§ **Given entries**:
────────────────────────────────────────

Lemma store_ok_insert_undecided t k b :
  store_ok t → wf_key k → undecided_row k b →
  store_ok (set_undecided t (bt_insert block_key_lt k b (undecided_blocks t))).
Proof.
  intros [(W1 & W2 & W3) H U P D] Wk R. split; [|intros id; rewrite height_table_undecided; apply H| |done|done].
  - split_and!; [intros id; rewrite height_table_undecided; apply W1| |done]. by apply wf_key_table_insert.
  - intros k' b' [[= -> ->]|Hin]%bt_insert_elem; [done|by apply U].
Qed.
Lemma store_ok_insert_pending t k b :
  store_ok t → wf_key k → pending_row k b →
  store_ok (set_pending t (bt_insert block_key_lt k b (pending_proposal_parts t))).
Proof.
  intros [(W1 & W2 & W3) H U P D] Wk R. split; [|intros id; rewrite height_table_pending; apply H|done| |done].
  - split_and!; [intros id; rewrite height_table_pending; apply W1|done|]. by apply wf_key_table_insert.
  - intros k' b' [[= -> ->]|Hin]%bt_insert_elem; [done|by apply P].
Qed.
(** ** Operations that remove rows *)

Lemma db_keeps_rollback_loop fuel stop batch dry hi r : db_keeps store_ok (rollback_loop fuel stop batch dry hi r).
Proof.
  revert hi r. induction fuel as [|fuel IH]; intros hi r; cbn [rollback_loop]; [apply db_keeps_ret|].
  case_decide; [apply db_keeps_ret|]. apply db_keeps_bind; [|intros; apply IH]. apply db_keeps_write.
  intros t a t' O. unfold rollback_batch. intros [= _ <-]. destruct dry; [done|]. apply (store_ok_sub t); [done|].
  split; [intros []|..]; apply filter_sublist.
Qed.
Lemma db_keeps_rollback target batch dry : db_keeps store_ok (rollback_to_height target batch dry).
Proof.
  unfold rollback_to_height. case_decide; [by intros db|]. apply db_keeps_bind; [apply db_keeps_read|].
  intros [current|]; [|apply db_keeps_ret]. case_decide; [apply db_keeps_ret|].
  do 2 (apply db_keeps_bind; [apply db_keeps_lift|intros ?]). apply db_keeps_rollback_loop.
Qed.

────────────────────────────────────────

§ **Task objective**: Reproduce exactly, and with no other material, the lines between those holding "- split_and!; [intros id; rewrite height_table_undecided;" and "apply H|done| |done].", inclusive.

§ **Your solution**:
  - split_and!; [intros id; rewrite height_table_undecided; apply W1| |done]. by apply wf_key_table_insert.
  - intros k' b' [[= -> ->]|Hin]%bt_insert_elem; [done|by apply U].
Qed.
Lemma store_ok_insert_pending t k b :
  store_ok t → wf_key k → pending_row k b →
  store_ok (set_pending t (bt_insert block_key_lt k b (pending_proposal_parts t))).
Proof.
  intros [(W1 & W2 & W3) H U P D] Wk R. split; [|intros id; rewrite height_table_pending; apply H|done| |done].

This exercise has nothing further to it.